In keeping with the airborne and air assault capabilities of the unit, LStR 40 utilized only light weapons, usually standard gear from the main Land Forces of the NVA. Paratrooper-specific variations were used when available.

These included the RPG-7D rocket launcher, which was designed to be separated into two pieces for easier transportation, and the MPi-KMS-72 and MPi-AK-74NK, folding-stock models of the AKM and AK-74 assault rifles respectively.

===Transport Aircraft===
To be deployed into combat in the event of war, Luftsturmregiment 40 depended upon the Luftstreitkraefte der NVA to provide it with helicopters for air assault insertions and fixed-wing aircraft for parachute jumps. The regiment trained with the Ilyushin Il-14, the Antonov An-2, Antonov An-8, Antonov An-12, Antonov An-22, Antonov An-26, and the Mil Mi-4 and Mil Mi-8.
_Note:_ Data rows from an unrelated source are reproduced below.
Lemma tagged_results_spec s K l : tagged_results s K l = take K (omap (with_tag s) l).
Proof.
  revert K. induction l as [|a l IH]; intros [|K]; try done; cbn [tagged_results omap list_omap].
  unfold with_tag at 1. destruct (location_to_tag s !! id a) as [t|]; cbn [mbind option_bind]; [|by rewrite IH].
  cbn [take]. by rewrite IH.
Qed.

(** A result in the abstract map, with its distance. *)
Lemma with_tag_abs D s q e best ex x :
  mem_ok D s → fixed_point compare_sym s q L e best ex → x ∈ omap (with_tag s) best →
  ∃ r, abs s !! x.1 = Some r ∧ x.2 = compare_sym q r.
Proof.
  intros Hok Hfx (a & Ha & Hx)%list_elem_of_omap. unfold with_tag in Hx.
  destruct (location_to_tag s !! id a) as [t|] eqn:Et; [|done]. simplify_eq/=.
  destruct (fx_best _ _ _ _ _ _ _ Hfx a Ha) as (Hocc & Hd & _).
  apply (to_inv _ (mo_tags _ _ Hok)) in Et. rewrite abs_lookup, Et. simpl.
  destruct (at_Some (vectors s) (id a)) as [r Hr].
  { pose proof (go_nd _ _ (mo_graph _ _ Hok)). unfold occupied, max_points in *. lia. }
  exists r. split; [done|]. rewrite Hd. unfold dist_to, record_of. by rewrite Hr.
Qed.

Lemma with_tag_NoDup D s l : mem_ok D s → NoDup (id <$> l) → NoDup (fst <$> omap (with_tag s) l).
Proof.
  intros Hok. induction l as [|a l IH]; intros Hnd; [apply NoDup_nil_2|]. rewrite fmap_cons in Hnd.
  apply NoDup_cons in Hnd as [Ha Hnd]. cbn [omap list_omap]. destruct (with_tag s a) as [[t d]|] eqn:E; [|by apply IH].
  rewrite fmap_cons. apply NoDup_cons. split; [|by apply IH].
  intros ([t' d'] & Et & (b & Hb & Eb)%list_elem_of_omap)%list_elem_of_fmap. unfold with_tag in E, Eb. simpl in *.
  destruct (location_to_tag s !! id a) as [u|] eqn:Ea; [|done]. destruct (location_to_tag s !! id b) as [w|] eqn:Ew; [|done].
  simplify_eq/=. apply (to_inv _ (mo_tags _ _ Hok)) in Ea, Ew. apply Ha. assert (id a = id b) as -> by congruence.
  by apply list_elem_of_fmap_2.
Qed.

(** C16: the search of the in-memory index.  On every sound index with at least one
    node the search ends without an access out of range; the [L] nodes it keeps are
    a fixed point of the greedy walk: the entry point and every neighbour of an
    expanded node are among them, or they are [L] nodes that are all closer to the
    query.  [search_with_tags] returns, in that order, the first [K] of them that
    are not deleted: tags of the abstract map, without repetition, each with the
    distance of its record to the query. *)
Theorem mem_search_correct D s query K :
  mem_ok D s → 0 < nd s → 1 ≤ K →
  ∃ st best, let q := prepare_record metric encode normalize_data query in
    iterate_to_fixed_point compare_sym s q L (ep s) = Some (st, best)
  ∧ fixed_point compare_sym s q L (ep s) best (expanded_nodes_info st)
  ∧ search_with_tags metric compare_sym encode normalize_data s query K L None = Some (take K (omap (with_tag s) best))
  ∧ NoDup (fst <$> omap (with_tag s) best)
  ∧ ∀ x, x ∈ omap (with_tag s) best → ∃ r, abs s !! x.1 = Some r ∧ x.2 = compare_sym q r.
Proof.
  intros Hok Hnd HK. set (q := prepare_record metric encode normalize_data query).
  assert (He : below (nd s) (ep s)) by (destruct (mo_ep _ _ Hok) as [|[]]; [done|lia]).
  destruct (iterate_correct compare_sym Hnan s q L (ep s)) as (st & best & Hit & Hfx); try done.
  { eapply graph_edges, Hok. }
  exists st, best. simpl. split_and!; try done.
  - unfold search_with_tags. destruct K as [|K]; [lia|]. destruct L as [|L']; [lia|]. cbn [Nat.eqb orb].
    unfold search_prepared. fold q. rewrite Hit. cbn [fmap option_fmap option_map snd mbind option_bind]. f_equal. apply tagged_results_spec.
  - eapply with_tag_NoDup; [done|apply Hfx].
  - intros x. by eapply with_tag_abs.
Qed.

(** ** Building *)

(** linking keeps the degree bound.  For every order in which the threads take
    the nodes, [link] ends on a sound graph with at least one node, and leaves every
    node at most [R] distinct neighbours, all of them occupied nodes other than
    itself; vectors and tags are untouched. *)
Theorem mem_link_correct D s :
  slack pr ≤ D → R pr ≤ D → graph_ok D s → 0 < nd s → (Z.of_nat (nd s) < 2 ^ 32)%Z →
  ∃ g, link metric compare_sym uniform pr L order s = Some (set_graph g (set_ep (calculate_entry_point uniform s) s))
  ∧ graph_ok (R pr) (set_graph g (set_ep (calculate_entry_point uniform s) s))
  ∧ below (nd s) (calculate_entry_point uniform s).
Proof. intros HS HR Hg Hn H32. by apply (mem_link_spec metric compare_sym Hnan pr Halpha D L order uniform). Qed.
The Luftstreitkraefte der NVA did not, however, actually possess enough aircraft or helicopters to move the regiment into combat all at once, meaning that the Soviet Air Force might have had to step in and make up for the shortage in the event of a war with NATO.

===Parachutes===
The regiment's last standard model of parachute was the RS 9/2A, with the BE-8 reserve chute. The L-10/2 ST and RL-12/2 ST parachutes were used for HAHO operations. Soldiers of the regiment were trained for HALO jumps as well, but conducted these jumps below the altitude where oxygen equipment would have been needed.